◆ **Instructions for the task**: Reproduce the entries below exactly, but only from the line containing "lastEmitted k l = Some d → (k, d) ∈ l." to the line containing "(tests : gmap string resolvedTest) (definitions", inclusive.

◆ **Data for the task**:
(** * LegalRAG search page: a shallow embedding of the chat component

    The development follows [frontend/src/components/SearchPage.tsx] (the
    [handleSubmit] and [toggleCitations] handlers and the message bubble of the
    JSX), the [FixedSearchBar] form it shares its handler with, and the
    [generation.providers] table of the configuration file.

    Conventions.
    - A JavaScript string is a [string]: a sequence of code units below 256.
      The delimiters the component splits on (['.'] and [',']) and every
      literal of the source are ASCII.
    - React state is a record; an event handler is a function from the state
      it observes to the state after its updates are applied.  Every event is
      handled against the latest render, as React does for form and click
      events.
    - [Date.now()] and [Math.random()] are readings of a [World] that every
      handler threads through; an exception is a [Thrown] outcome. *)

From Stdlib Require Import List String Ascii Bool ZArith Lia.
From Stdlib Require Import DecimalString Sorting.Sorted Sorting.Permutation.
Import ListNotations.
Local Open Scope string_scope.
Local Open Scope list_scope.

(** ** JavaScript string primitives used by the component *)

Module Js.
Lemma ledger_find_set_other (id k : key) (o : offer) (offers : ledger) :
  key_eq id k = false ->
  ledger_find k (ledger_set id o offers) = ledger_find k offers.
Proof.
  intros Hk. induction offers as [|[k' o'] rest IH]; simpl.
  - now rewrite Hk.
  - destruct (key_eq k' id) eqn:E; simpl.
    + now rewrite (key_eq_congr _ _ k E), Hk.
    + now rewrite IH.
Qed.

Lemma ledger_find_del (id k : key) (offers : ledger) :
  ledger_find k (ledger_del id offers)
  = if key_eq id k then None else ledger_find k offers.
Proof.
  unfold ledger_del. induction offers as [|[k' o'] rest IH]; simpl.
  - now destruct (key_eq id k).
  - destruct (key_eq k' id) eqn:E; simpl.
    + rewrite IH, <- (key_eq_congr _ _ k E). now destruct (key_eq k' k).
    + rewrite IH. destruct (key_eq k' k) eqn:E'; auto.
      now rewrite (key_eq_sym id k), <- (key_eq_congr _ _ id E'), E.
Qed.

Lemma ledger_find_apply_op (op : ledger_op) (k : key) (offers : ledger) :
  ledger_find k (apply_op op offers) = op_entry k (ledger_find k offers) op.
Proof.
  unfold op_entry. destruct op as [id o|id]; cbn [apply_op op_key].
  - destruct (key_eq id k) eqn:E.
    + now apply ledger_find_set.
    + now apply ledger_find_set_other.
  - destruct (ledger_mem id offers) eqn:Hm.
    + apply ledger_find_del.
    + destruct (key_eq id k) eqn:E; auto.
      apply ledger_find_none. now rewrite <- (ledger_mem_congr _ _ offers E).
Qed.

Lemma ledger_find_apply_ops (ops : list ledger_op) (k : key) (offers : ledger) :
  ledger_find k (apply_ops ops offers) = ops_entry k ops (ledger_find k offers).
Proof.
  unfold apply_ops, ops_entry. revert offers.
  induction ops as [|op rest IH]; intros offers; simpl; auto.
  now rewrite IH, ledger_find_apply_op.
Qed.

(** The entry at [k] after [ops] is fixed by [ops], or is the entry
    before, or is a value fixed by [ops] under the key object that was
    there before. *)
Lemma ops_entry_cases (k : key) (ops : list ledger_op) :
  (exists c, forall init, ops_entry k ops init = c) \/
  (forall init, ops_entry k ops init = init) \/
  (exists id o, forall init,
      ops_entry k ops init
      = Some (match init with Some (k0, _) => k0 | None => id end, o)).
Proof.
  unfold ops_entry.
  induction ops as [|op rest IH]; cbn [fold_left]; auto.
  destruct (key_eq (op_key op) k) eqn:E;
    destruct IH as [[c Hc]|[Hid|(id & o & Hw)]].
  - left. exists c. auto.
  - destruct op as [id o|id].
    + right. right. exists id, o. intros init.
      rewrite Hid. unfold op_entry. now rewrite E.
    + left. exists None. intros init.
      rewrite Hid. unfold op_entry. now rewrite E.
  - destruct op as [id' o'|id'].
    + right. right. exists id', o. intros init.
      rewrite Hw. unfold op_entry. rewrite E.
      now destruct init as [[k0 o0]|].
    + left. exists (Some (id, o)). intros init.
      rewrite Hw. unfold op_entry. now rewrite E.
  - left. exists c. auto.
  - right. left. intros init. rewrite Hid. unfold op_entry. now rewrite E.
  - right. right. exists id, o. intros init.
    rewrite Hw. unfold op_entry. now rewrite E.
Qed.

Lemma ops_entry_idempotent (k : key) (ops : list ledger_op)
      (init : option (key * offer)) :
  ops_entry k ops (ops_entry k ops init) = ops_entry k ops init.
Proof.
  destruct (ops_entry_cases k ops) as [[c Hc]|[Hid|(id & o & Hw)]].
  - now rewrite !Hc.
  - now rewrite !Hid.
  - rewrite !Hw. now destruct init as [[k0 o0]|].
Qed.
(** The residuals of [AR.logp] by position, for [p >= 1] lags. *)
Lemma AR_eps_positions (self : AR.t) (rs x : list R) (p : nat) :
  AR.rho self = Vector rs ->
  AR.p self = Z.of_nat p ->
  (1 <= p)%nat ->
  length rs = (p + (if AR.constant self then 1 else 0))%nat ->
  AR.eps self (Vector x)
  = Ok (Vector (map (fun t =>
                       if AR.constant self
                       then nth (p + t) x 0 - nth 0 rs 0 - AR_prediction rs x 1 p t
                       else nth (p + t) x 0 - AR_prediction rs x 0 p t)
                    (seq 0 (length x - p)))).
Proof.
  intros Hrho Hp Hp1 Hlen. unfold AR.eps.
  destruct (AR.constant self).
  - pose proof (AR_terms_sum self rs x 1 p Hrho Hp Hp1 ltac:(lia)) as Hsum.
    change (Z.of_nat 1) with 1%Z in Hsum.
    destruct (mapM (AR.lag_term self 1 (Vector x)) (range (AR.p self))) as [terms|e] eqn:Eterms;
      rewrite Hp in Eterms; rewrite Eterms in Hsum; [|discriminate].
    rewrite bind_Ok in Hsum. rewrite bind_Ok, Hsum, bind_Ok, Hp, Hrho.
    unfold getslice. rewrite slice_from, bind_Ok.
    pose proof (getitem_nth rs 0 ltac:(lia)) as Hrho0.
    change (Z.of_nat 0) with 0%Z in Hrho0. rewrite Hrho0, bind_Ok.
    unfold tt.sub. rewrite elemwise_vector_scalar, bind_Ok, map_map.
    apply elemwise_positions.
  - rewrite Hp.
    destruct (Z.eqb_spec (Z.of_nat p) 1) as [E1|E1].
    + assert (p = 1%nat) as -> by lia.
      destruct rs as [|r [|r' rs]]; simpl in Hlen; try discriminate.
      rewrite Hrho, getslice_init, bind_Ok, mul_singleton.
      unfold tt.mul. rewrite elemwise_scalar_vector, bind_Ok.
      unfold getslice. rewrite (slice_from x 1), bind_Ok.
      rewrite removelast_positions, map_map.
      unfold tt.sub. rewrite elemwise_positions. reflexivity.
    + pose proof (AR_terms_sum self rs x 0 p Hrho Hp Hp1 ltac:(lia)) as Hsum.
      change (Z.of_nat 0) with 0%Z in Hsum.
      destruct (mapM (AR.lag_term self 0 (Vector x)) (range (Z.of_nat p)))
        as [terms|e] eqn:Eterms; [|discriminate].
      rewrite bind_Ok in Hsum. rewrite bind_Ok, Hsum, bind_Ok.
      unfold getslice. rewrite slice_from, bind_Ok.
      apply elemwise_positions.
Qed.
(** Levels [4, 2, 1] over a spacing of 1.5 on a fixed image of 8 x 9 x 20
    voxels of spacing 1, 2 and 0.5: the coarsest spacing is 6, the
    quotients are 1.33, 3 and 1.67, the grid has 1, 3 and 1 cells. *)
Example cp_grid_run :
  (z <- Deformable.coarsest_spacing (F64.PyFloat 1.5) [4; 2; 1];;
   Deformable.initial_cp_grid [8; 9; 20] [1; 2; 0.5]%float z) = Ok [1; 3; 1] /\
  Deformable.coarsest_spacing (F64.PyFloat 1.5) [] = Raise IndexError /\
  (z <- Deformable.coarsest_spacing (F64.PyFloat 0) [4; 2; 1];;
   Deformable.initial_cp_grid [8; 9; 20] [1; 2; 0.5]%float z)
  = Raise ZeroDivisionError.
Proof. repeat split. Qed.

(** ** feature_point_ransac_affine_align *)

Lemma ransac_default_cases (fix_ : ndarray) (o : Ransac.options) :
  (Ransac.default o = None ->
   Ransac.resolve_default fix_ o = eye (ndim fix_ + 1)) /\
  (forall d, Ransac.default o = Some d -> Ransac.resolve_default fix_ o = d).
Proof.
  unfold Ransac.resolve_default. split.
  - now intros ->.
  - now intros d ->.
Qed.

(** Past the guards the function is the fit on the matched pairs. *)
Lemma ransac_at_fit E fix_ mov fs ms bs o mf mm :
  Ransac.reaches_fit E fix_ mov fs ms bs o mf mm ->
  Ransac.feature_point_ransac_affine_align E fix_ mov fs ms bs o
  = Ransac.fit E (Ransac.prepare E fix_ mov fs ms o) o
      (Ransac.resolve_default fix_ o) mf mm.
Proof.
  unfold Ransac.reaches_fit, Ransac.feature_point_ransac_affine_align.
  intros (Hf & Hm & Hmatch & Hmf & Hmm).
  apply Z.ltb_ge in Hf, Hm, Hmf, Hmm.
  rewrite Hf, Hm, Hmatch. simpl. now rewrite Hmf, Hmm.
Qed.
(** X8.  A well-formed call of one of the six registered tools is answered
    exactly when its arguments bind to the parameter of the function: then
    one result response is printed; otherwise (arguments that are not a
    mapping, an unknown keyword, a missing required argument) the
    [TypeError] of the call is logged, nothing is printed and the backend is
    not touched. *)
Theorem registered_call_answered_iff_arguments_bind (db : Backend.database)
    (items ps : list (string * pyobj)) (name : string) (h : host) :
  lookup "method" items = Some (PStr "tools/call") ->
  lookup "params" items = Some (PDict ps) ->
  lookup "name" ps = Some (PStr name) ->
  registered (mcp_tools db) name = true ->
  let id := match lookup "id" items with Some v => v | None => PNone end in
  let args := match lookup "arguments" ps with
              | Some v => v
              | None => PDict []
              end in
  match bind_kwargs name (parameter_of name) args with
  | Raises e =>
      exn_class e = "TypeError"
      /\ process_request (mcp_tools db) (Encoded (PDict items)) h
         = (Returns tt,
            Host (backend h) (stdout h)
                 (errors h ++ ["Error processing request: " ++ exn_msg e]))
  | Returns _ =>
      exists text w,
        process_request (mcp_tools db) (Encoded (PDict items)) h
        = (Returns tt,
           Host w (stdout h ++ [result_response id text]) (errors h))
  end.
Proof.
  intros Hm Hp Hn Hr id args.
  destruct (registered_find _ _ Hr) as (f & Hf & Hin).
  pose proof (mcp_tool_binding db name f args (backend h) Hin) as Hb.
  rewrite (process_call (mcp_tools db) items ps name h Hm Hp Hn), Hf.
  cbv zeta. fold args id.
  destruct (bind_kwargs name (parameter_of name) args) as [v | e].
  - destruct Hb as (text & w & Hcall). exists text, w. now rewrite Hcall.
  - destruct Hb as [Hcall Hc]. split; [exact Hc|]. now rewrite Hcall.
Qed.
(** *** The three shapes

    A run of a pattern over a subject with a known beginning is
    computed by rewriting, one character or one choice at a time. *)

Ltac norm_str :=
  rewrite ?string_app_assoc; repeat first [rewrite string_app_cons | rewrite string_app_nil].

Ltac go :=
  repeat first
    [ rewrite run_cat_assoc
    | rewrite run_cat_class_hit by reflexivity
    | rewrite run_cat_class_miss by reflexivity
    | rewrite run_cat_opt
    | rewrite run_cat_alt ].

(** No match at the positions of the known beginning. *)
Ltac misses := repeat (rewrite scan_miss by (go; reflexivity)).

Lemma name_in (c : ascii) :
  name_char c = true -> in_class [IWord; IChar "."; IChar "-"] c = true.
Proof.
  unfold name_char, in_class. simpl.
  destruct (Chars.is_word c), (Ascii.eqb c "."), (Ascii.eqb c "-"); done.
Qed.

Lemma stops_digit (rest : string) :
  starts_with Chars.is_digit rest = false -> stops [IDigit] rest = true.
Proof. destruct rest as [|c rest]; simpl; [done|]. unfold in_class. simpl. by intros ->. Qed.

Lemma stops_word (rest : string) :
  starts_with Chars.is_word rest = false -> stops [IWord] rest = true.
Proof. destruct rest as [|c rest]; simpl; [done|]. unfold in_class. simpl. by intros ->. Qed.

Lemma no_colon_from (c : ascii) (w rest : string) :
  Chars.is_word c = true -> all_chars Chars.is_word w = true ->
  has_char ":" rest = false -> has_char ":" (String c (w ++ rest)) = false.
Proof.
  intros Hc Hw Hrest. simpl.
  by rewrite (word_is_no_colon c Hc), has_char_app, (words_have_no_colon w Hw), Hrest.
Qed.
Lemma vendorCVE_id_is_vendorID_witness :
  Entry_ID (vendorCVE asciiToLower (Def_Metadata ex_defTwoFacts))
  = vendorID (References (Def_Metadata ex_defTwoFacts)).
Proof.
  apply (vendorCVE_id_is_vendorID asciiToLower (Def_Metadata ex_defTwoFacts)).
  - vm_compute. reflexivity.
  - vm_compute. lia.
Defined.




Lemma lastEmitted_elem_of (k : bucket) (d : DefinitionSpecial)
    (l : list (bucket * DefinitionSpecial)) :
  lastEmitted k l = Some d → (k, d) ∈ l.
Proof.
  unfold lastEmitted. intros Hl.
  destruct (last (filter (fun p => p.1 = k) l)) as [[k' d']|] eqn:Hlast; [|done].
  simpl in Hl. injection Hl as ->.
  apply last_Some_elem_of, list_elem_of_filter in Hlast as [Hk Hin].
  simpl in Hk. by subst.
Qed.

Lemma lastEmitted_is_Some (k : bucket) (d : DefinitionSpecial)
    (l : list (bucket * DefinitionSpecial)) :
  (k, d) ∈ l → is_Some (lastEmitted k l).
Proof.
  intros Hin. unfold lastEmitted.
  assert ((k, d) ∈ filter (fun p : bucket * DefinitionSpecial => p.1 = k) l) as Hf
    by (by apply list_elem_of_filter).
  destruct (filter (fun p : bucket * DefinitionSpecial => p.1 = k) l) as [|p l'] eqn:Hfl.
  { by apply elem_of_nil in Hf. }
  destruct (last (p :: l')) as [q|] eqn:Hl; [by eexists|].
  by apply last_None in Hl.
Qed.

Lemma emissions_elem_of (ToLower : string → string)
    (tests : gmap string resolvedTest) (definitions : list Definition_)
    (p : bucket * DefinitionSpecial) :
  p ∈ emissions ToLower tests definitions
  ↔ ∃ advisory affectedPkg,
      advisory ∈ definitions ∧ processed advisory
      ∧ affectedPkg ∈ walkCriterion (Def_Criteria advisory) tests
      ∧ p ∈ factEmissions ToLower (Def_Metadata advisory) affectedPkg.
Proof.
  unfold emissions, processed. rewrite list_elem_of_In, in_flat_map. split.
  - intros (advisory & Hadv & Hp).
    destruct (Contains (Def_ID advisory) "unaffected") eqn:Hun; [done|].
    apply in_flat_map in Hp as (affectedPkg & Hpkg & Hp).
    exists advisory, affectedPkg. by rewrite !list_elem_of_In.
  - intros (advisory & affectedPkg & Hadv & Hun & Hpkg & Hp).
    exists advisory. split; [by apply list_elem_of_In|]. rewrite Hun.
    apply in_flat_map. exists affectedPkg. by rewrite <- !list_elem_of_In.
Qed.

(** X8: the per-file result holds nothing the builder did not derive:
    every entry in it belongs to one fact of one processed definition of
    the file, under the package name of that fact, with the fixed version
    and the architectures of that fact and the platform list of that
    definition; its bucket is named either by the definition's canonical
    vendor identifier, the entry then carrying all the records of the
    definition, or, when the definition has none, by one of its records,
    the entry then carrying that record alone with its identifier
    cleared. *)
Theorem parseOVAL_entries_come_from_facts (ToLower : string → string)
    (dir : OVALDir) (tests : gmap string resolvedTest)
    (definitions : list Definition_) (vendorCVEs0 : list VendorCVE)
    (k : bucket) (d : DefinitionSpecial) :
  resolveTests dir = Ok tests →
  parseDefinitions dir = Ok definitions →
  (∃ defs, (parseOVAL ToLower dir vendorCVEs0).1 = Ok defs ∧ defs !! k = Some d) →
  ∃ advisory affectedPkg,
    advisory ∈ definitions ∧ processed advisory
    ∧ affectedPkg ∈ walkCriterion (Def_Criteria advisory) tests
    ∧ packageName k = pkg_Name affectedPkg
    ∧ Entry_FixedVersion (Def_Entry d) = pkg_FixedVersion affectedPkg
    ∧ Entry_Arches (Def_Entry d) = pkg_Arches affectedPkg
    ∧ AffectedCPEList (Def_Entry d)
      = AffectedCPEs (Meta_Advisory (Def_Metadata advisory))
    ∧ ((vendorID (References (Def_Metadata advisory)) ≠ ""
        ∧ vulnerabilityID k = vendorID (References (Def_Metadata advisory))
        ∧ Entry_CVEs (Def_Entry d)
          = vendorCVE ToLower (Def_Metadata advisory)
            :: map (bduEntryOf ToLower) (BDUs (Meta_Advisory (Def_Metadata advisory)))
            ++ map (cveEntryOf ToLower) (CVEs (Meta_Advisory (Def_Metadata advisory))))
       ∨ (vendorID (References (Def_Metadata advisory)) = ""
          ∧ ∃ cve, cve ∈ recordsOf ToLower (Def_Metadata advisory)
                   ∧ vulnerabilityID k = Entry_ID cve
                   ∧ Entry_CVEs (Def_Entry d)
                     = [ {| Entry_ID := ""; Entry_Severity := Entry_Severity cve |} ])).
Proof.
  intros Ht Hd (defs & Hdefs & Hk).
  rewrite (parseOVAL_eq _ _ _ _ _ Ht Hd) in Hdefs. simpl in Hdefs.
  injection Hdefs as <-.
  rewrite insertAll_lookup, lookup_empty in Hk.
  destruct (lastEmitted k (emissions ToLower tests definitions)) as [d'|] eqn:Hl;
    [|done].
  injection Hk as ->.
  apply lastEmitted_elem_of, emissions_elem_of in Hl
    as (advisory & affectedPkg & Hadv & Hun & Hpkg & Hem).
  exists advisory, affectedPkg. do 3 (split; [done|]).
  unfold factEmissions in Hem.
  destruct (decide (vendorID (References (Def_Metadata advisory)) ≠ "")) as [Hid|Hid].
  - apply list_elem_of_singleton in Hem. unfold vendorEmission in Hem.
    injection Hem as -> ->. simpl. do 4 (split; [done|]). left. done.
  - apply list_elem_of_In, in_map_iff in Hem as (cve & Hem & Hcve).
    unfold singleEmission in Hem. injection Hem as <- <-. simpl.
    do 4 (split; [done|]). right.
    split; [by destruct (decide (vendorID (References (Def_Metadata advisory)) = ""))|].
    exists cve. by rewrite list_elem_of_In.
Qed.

◆ **Your solution**:
  lastEmitted k l = Some d → (k, d) ∈ l.
Proof.
  unfold lastEmitted. intros Hl.
  destruct (last (filter (fun p => p.1 = k) l)) as [[k' d']|] eqn:Hlast; [|done].
  simpl in Hl. injection Hl as ->.
  apply last_Some_elem_of, list_elem_of_filter in Hlast as [Hk Hin].
  simpl in Hk. by subst.
Qed.

Lemma lastEmitted_is_Some (k : bucket) (d : DefinitionSpecial)
    (l : list (bucket * DefinitionSpecial)) :
  (k, d) ∈ l → is_Some (lastEmitted k l).
Proof.
  intros Hin. unfold lastEmitted.
  assert ((k, d) ∈ filter (fun p : bucket * DefinitionSpecial => p.1 = k) l) as Hf
    by (by apply list_elem_of_filter).
  destruct (filter (fun p : bucket * DefinitionSpecial => p.1 = k) l) as [|p l'] eqn:Hfl.
  { by apply elem_of_nil in Hf. }
  destruct (last (p :: l')) as [q|] eqn:Hl; [by eexists|].
  by apply last_None in Hl.
Qed.

Lemma emissions_elem_of (ToLower : string → string)
    (tests : gmap string resolvedTest) (definitions : list Definition_)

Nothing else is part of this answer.